Finterai is a Norwegian start-up that wants to tackle a societal problem that has previously caused far larger organisations many a sleepless night, namely money laundering and the financing of terrorism. Banks are required to do what they can to prevent it, but struggle to do so in an effective manner.
The crux of the problem is that each individual bank has “too few” criminal transactions to provide a sufficiently reliable indication of what actually distinguishes a suspicious transaction from a run-of-the-mill one. As a result, the banks’ electronic surveillance systems flag far too many transactions (false positives), which trigger a time-consuming and costly manual follow-up investigation. The problem could potentially be resolved by building systems based on more data than currently exists. The challenge is that banks cannot share the necessary data among themselves since transactions contain personal data.
Can federated learning solve the conundrum?
Finterai wants to resolve this data-sharing problem by applying a relatively new method in the field of machine learning, called “federated learning”. Federated learning is a decentralised methodology within artificial intelligence (AI), which is deemed more privacy friendly than many other forms of machine learning. By using this method, banks can learn from each other without actually sharing data about their customers.
In the sandbox project, we have explored three questions that federated learning raises in relation to the data protection regulations. This has led to the three conclusions presented below.
- Processing responsibility: The banks themselves will always have a decisive influence over both the purpose of and the means for the processing activities discussed in this report and will therefore be the data controller. Finterai will probably not act as data controller for the activities, although a more detailed assessment of the legal basis and all the factual circumstances will be required before this can be conclusively determined. Finterai’s task will be to monitor the models’ vulnerabilities and ensure that they do not contain personal data. The company will therefore probably act as the banks’ data processor.
- Data minimisation: Each bank’s customer risk profile affects the requirements it must meet under the anti-money laundering regulations. This includes how much data must be collected on the bank’s customers. It can therefore be challenging to standardise the data categories that every bank must always have access to in order to participate in the federated learning process, while also upholding the principle of data minimisation. Nevertheless, we do not rule out the possibility of identifying some data categories that the banks may always be required to have access to. However, to meet the requirement for data minimisation, the system should be rigged in such a way that the banks can hold off from obtaining personal data until they know for sure that they will have a use for them.

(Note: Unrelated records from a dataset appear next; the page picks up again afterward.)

Definition vmDownload (args : list Z) (filename : bytes) : st S (option NativeResult) :=
  let flag := nth 0 args 0 in
  if (1 <? length args)%nat || (negb (length args =? 0)%nat && negb (flag =? 0) && negb (flag =? 1))
     || (length filename <? 5)%nat || (80 <? length filename)%nat || negb (ends_with (str ".nvm") filename)
  then mret (Some (failure (str "usage: VM_DOWNLOAD [replace=0|1] ASCII basename.nvm")))
  else download_loop DOWNLOAD_TURNS filename (negb (length args =? 0)%nat && (flag =? 1)) [] 0.
End device.
End IrisNeoBridge.
Lemma ir_receiver_released_witness :
  let ops := [IR_THREAD_START [500]; Loop; IR_VERIFY_LAST []; IR_DICT_STATUS []; IR_THREAD_STOP] in
  let s' := (for_each (ir_do some_ir) ops (on_bench (Card samples [] true))).2 in
  captureActive (ir_of s') = false /\ interrupt (ir_of s') = false.
Proof.
  pose proof (ir_receiver_released some_ir [IR_THREAD_START [500]; Loop; IR_VERIFY_LAST []; IR_DICT_STATUS []; IR_THREAD_STOP]
    (on_bench (Card samples [] true))) as K. cbn zeta in *. apply K.
  - split; [|intros X; discriminate X]. split; [|apply capture_init_wf]. unfold thread_ok. cbn [on_bench irt_of bench_HasIrThread bench_thread ir_thread_init it_pulses lastPulses_ it_base].
    split_and!; [apply repeat_length|apply Nat.le_0_l|apply empty_queue_wf|reflexivity].
  - vm_compute. reflexivity.
Defined.

(** Two pulses and silence. *)
Definition recorded : capture :=
  steps (capture_config some_ir) [Start 0 1; Edge 9000 0; Edge 13500 1; Ready 200000] capture_init.
Definition running_thread : ir_thread :=
  IrThread (set_run true (new_thread 1)) (repeat (0, 0) MAX_PULSES) IR_THREAD_DURATION_MS 0 0 0 0 0 0 0 true [].

Lemma ir_frame_published_witness :
  exists t, content (card_of (it_step some_ir (bench_with (Card samples [] true) recorded running_thread)).2) (capture_path t)
    = Some (FileNode (capture_text t [(1, 9000); (0, 4500)])).
Proof.
  destruct (ir_frame_published some_ir (bench_with (Card samples [] true) recorded running_thread)) as [_ [K|(c & _ & _ & t & carrier & _ & K1 & _ & K2)]].
  - split; [split|intros _; split; reflexivity].
    + unfold thread_ok. cbn [bench_with irt_of bench_HasIrThread bench_thread running_thread it_pulses lastPulses_ it_base].
      split_and!; [apply repeat_length|apply Nat.le_0_l|apply empty_queue_wf|reflexivity].
    + apply steps_wf, capture_init_wf.
  - exfalso. apply (f_equal count_) in K. vm_compute in K. discriminate K.
  - exists t. assert (E : pulses c = [(1, 9000); (0, 4500)]) by (rewrite <- K1; vm_compute; reflexivity). rewrite K2, E. reflexivity.
Defined.

Definition named : gmap bytes node := <[capture_path 1 := FileNode (capture_text 1 three_pulses)]> ∅.
Definition popped_thread : ir_thread :=
  set_base (set_last (frame_record 1 3 0) empty_queue (new_thread 1)) ir_thread_init.

Lemma dictionary_remembers_witness :
  let s' := (irisIrDictionaryRemember (str "tv power") (bench_with (Card named [] true) capture_init popped_thread)).2 in
  content (card_of s') dictionary = Some (FileNode (dictionary_header ++ str "tv,power,1" ++ CRLF)).
Proof.
  cbn zeta. pose proof (dictionary_remembers (str "tv power") (bench_with (Card named [] true) capture_init popped_thread)) as K.
  assert (Hok : ok (irisIrDictionaryRemember (str "tv power") (bench_with (Card named [] true) capture_init popped_thread)).1 = true
           /\ value (irisIrDictionaryRemember (str "tv power") (bench_with (Card named [] true) capture_init popped_thread)).1 = 1)
    by (vm_compute; split; reflexivity).
  destruct (irisIrDictionaryRemember _ _) as [r s']. cbn [fst snd] in *.
  destruct K as [_ K]; [intros X; vm_compute in X; discriminate X|].
  destruct (K (proj1 Hok)) as (device & button & rec & L & _ & E). rewrite E, (proj2 Hok).
  assert (X : Some (device, button) = Some (str "tv", str "power")).
  { assert (Y : labels (str "tv power") = inr (str "tv", str "power")) by (vm_compute; reflexivity). rewrite Y in L. by injection L as <- <-. }
  injection X as -> ->. vm_compute. reflexivity.
Defined.
End IrisIrThreadFacts.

- Security challenges: Use of federated learning has both strengths and weaknesses when it comes to information security and the protection of personal data. Federated learning reduces the need for data sharing. At the same time, it is a relatively new method. The solution makes extensive use of cloud services, which requires data security competence, but also ensures that the participating organisations can largely use their own capabilities and resources to secure their part of the solution. A potential attack vector related to federated learning is the model inversion attack, the purpose of which is to reconstruct (personal) data, based on access to trained models. The risk of this is deemed to be low but also difficult to evaluate.
What is the sandbox?
In the sandbox, participants and the Norwegian Data Protection Authority jointly explore issues relating to the protection of personal data in order to help ensure the service or product in question complies with the regulations and effectively safeguards individuals’ data privacy.
The Norwegian Data Protection Authority offers guidance in dialogue with the participants. The conclusions drawn from the projects do not constitute binding decisions or prior approval. Participants are at liberty to decide whether to follow the advice they are given.
The sandbox is a useful method for exploring issues where there are few legal precedents, and we hope the conclusions and assessments in this report can be of assistance for others addressing similar issues.